▶ About this exercise
An exact transcript is needed of the material below, beginning at the line that contains "Lemma um_recvalt_ne ch" and continuing through its last line; nothing else should appear.

▶ Data supplied

·····

Lemma irecv_block p pr rq c ch d v : inv v -> runq v = p :: rq -> progs v !! p = Some pr ->
  chans v !! c = Some ch -> can_recv ch = false ->
  let v' := sleeps p (set_wait Precv (Some c) (Some d) pr) c (set_recv (recv ch ++ [p]) ch) rq v in
  irecv (HC c) d v = Ret Blocked v' /\ inv v'.
Proof.
  intros I Eq Ep Ec Hcr v'. pose proof Hcr as Hcr'. unfold can_recv in Hcr'.
  rewrite !orb_false_iff, !negb_false_iff, !bool_decide_eq_true, bool_decide_eq_false in Hcr'.
  destruct Hcr' as [[Hs Hsa] Hq]. split.
  - unfold irecv. rewrite (run_channel _ ch) by done. rewrite Hs, Hq.
    rewrite (bool_decide_eq_false_2 _ Hsa). change (bool_decide (@nil positive = []) && negb false) with true.
    cbv iota.
    rewrite (run_delrun p rq pr) by done.
    rewrite (run_mod_prog _ (set_state Precv pr)) by apply lookup_insert_eq.
    rewrite (run_mod_chan _ ch) by done. unfold v', sleeps, upd_chan, upd_prog, set_progs, set_runq, set_chans, mret, m_ret.
    cbn. by rewrite insert_insert_eq.
  - pose proof (inv_leave_run p rq v I Eq) as I1. destruct (i_transit _ _ I1 p eq_refl) as (pr' & E' & Hh).
    cbn in E'. simplify_eq.
    pose proof (inv_transit_prog p (set_wait Precv (Some c) (Some d) pr) _ I1 Hh) as I2.
    destruct (i_nodup _ _ I c ch Ec) as [Nds Ndr].
    assert (p ∉ recv ch) as Hns.
    { intros Hp. by destruct (i_recv _ _ I2 c ch p Ec Hp). }
    apply (inv_join_queue p (set_wait Precv (Some c) (Some d) pr) c ch); try done; cbn [send recv set_recv].
    + apply lookup_insert_eq.
    + by right.
    + intros Hm. exfalso. unfold can_recv in Hm. cbn in Hm. rewrite Hs, Hq in Hm.
      rewrite (bool_decide_eq_false_2 _ Hsa) in Hm. done.
    + apply NoDup_app. split; [done |]. split; [| apply NoDup_singleton]. set_solver.
    + intros q. cbn [state set_wait]. naive_solver.
    + intros q. rewrite elem_of_app, list_elem_of_singleton. cbn [state set_wait]. naive_solver.
Qed.
End Ops.

(** ** The marks of a running alt are invisible to its partners

    While [xecalt] runs, the channels of the alt are marked by the running
    process [p].  What it does with another process does not depend on those
    marks. *)

Definition nomore (p : positive) (v v' : vm) : Prop :=
  forall c ch', chans v' !! c = Some ch' -> exists ch, chans v !! c = Some ch /\
    (sendalt ch' = Some p -> sendalt ch = Some p) /\ (recvalt ch' = Some p -> recvalt ch = Some p).

Definition natural_at {A} (p : positive) (m : M A) (v : vm) : Prop :=
  match m v with
  | Ret a v' => m (unmark p v) = Ret a (unmark p v') /\ nomore p v v'
  | Raise e v' => m (unmark p v) = Raise e (unmark p v') /\ nomore p v v'
  | Fault => m (unmark p v) = Fault
  end.

Definition natural {A} (p : positive) (m : M A) : Prop := forall v, natural_at p m v.

Section Natural.

Variable p : positive.

Abbreviation um ch := (unsend p (unrecv p ch)).

Lemma nomore_refl v : nomore p v v.
Proof. intros c ch E. by exists ch. Qed.

Lemma nomore_trans v1 v2 v3 : nomore p v1 v2 -> nomore p v2 v3 -> nomore p v1 v3.
Proof.
  intros H1 H2 c ch3 E3. destruct (H2 c ch3 E3) as (ch2 & E2 & Ha & Hb).
  destruct (H1 c ch2 E2) as (ch1 & E1 & Hc & Hd). exists ch1. auto.
Qed.

Lemma natural_ret {A} (a : A) : natural p (mret a).
Proof. intros v. split; [done | apply nomore_refl]. Qed.

Lemma natural_fault {A} : natural p (@fault A).
Proof. done. Qed.

Lemma natural_from {A} (o : option A) : natural p (from o).
Proof. destruct o; [apply natural_ret | apply natural_fault]. Qed.

Lemma natural_bind_at {A B} (m : M A) (k : A -> M B) v :
  natural_at p m v -> (forall a, natural p (k a)) -> natural_at p (m ≫= k) v.
Proof.
  intros Hm Hk. unfold natural_at, mbind, m_bind in *. destruct (m v) as [a v' | e v' |].
  - destruct Hm as [-> Hn]. specialize (Hk a v'). unfold natural_at in Hk.
    destruct (k a v'); [| | done]; destruct Hk as [-> Hk]; (split; [done | by eapply nomore_trans]).
  - by destruct Hm as [-> Hn].
  - by rewrite Hm.
Qed.

Lemma natural_bind {A B} (m : M A) (k : A -> M B) :
  natural p m -> (forall a, natural p (k a)) -> natural p (m ≫= k).
Proof. intros Hm Hk v. by apply natural_bind_at. Qed.

Lemma natural_prog q : natural p (prog q).
Proof.
  intros v. unfold natural_at, prog. cbn [progs unmark set_chans].
  destruct (progs v !! q); [split; [done | apply nomore_refl] | done].
Qed.

Lemma natural_alt_at a : natural p (alt_at a).
Proof.
  intros v. unfold natural_at, alt_at. cbn [alts unmark set_chans].
  destruct (a ≫= _); [split; [done | apply nomore_refl] | done].
Qed.

Lemma natural_carray a : natural p (carray a).
Proof.
  intros v. unfold natural_at, carray. cbn [carrays unmark set_chans].
  destruct (carrays v !! a); [split; [done | apply nomore_refl] | done].
Qed.

Lemma natural_loads x n : natural p (loads x n).
Proof. intros v. split; [done | apply nomore_refl]. Qed.

(** A change that leaves the channels alone. *)
Lemma natural_modify f : (forall v, chans (f v) = chans v) -> (forall m v, f (set_chans m v) = set_chans m (f v)) ->
  natural p (modify f).
Proof.
  intros H1 H2 v. unfold natural_at, modify, unmark. rewrite H2, H1. split; [done |].
  intros c ch. rewrite H1. by exists ch.
Qed.

Lemma natural_mod_prog q f : natural p (mod_prog q f).
Proof. apply natural_bind; [apply natural_prog |]. intros pr. by apply natural_modify. Qed.

Lemma natural_stores x ws : natural p (stores x ws).
Proof. apply natural_bind; [apply natural_from |]. intros y. by apply natural_modify. Qed.

Lemma natural_addrun q : natural p (addrun q).
Proof.
  apply natural_bind; [apply natural_prog |]. intros pr. destruct (addrun_hook pr); [apply natural_mod_prog |].
  apply natural_bind; [apply natural_mod_prog |]. intros _. by apply natural_modify.
Qed.

(** A channel is looked at for what the marks of [p] do not touch. *)
Lemma natural_channel_at {A} c (k : Channel -> M A) v :
  (forall ch, chans v !! c = Some ch -> k (um ch) = k ch /\ natural p (k ch)) ->
  natural_at p (channel c ≫= k) v.
Proof.
  intros Hk. unfold natural_at. destruct (chans v !! c) as [ch|] eqn:E.
  - rewrite (run_channel c ch) by done. rewrite (run_channel c (um ch)).
    2: { cbn. by rewrite lookup_fmap, E. }
    destruct (Hk ch eq_refl) as [-> Hn]. apply Hn.
  - unfold channel, mbind, m_bind. rewrite E. cbn. by rewrite lookup_fmap, E.
Qed.

Lemma natural_channel {A} c (k : Channel -> M A) :
  (forall ch, k (um ch) = k ch) -> (forall ch, natural p (k ch)) -> natural p (channel c ≫= k).
Proof. intros H1 H2 v. apply natural_channel_at. auto. Qed.

Lemma natural_mod_chan c f :
  (forall ch, um (f ch) = f (um ch)) ->
  (forall ch, (sendalt (f ch) = Some p -> sendalt ch = Some p) /\ (recvalt (f ch) = Some p -> recvalt ch = Some p)) ->
  natural p (mod_chan c f).
Proof.
  intros H1 H2 v. unfold natural_at, mod_chan. destruct (chans v !! c) as [ch|] eqn:E.
  - rewrite (run_channel c ch) by done. rewrite (run_channel c (um ch)).
    2: { cbn. by rewrite lookup_fmap, E. }
    unfold modify. split.
    + unfold unmark. cbn [chans set_chans]. by rewrite fmap_insert, H1.
    + intros c' ch' E'. cbn in E'. lookups; [exists ch; by rewrite E | by exists ch'].
  - unfold channel, mbind, m_bind. rewrite E. cbn. by rewrite lookup_fmap, E.
Qed.

Lemma um_fields ch : send (um ch) = send ch /\ recv (um ch) = recv ch /\ sendq (um ch) = sendq ch /\
  words (um ch) = words ch.
Proof. destruct (unmark_facts p ch) as (? & ? & ? & ? & _). done. Qed.

Ltac um_solve := intros ch; unfold unsend, unrecv; repeat case_decide; simplify_eq/=; done.

Lemma um_sendalt_ne ch q : q <> p -> sendalt (um ch) = Some q <-> sendalt ch = Some q.
Proof. intros Hq. destruct (unmark_facts p ch) as (_ & _ & _ & _ & H & _). rewrite H. naive_solver. Qed.

Lemma um_recvalt_ne ch q : q <> p -> recvalt (um ch) = Some q <-> recvalt ch = Some q.
Proof. intros Hq. destruct (unmark_facts p ch) as (_ & _ & _ & _ & _ & H). rewrite H. naive_solver. Qed.

Lemma natural_clear_recv c : natural p (mod_chan c (set_recvalt None)).
Proof. apply natural_mod_chan; [um_solve | intros ch; cbn; done]. Qed.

·····

▶ Written answer
Lemma um_recvalt_ne ch q : q <> p -> recvalt (um ch) = Some q <-> recvalt ch = Some q.
Proof. intros Hq. destruct (unmark_facts p ch) as (_ & _ & _ & _ & _ & H). rewrite H. naive_solver. Qed.

Lemma natural_clear_recv c : natural p (mod_chan c (set_recvalt None)).
Proof. apply natural_mod_chan; [um_solve | intros ch; cbn; done]. Qed.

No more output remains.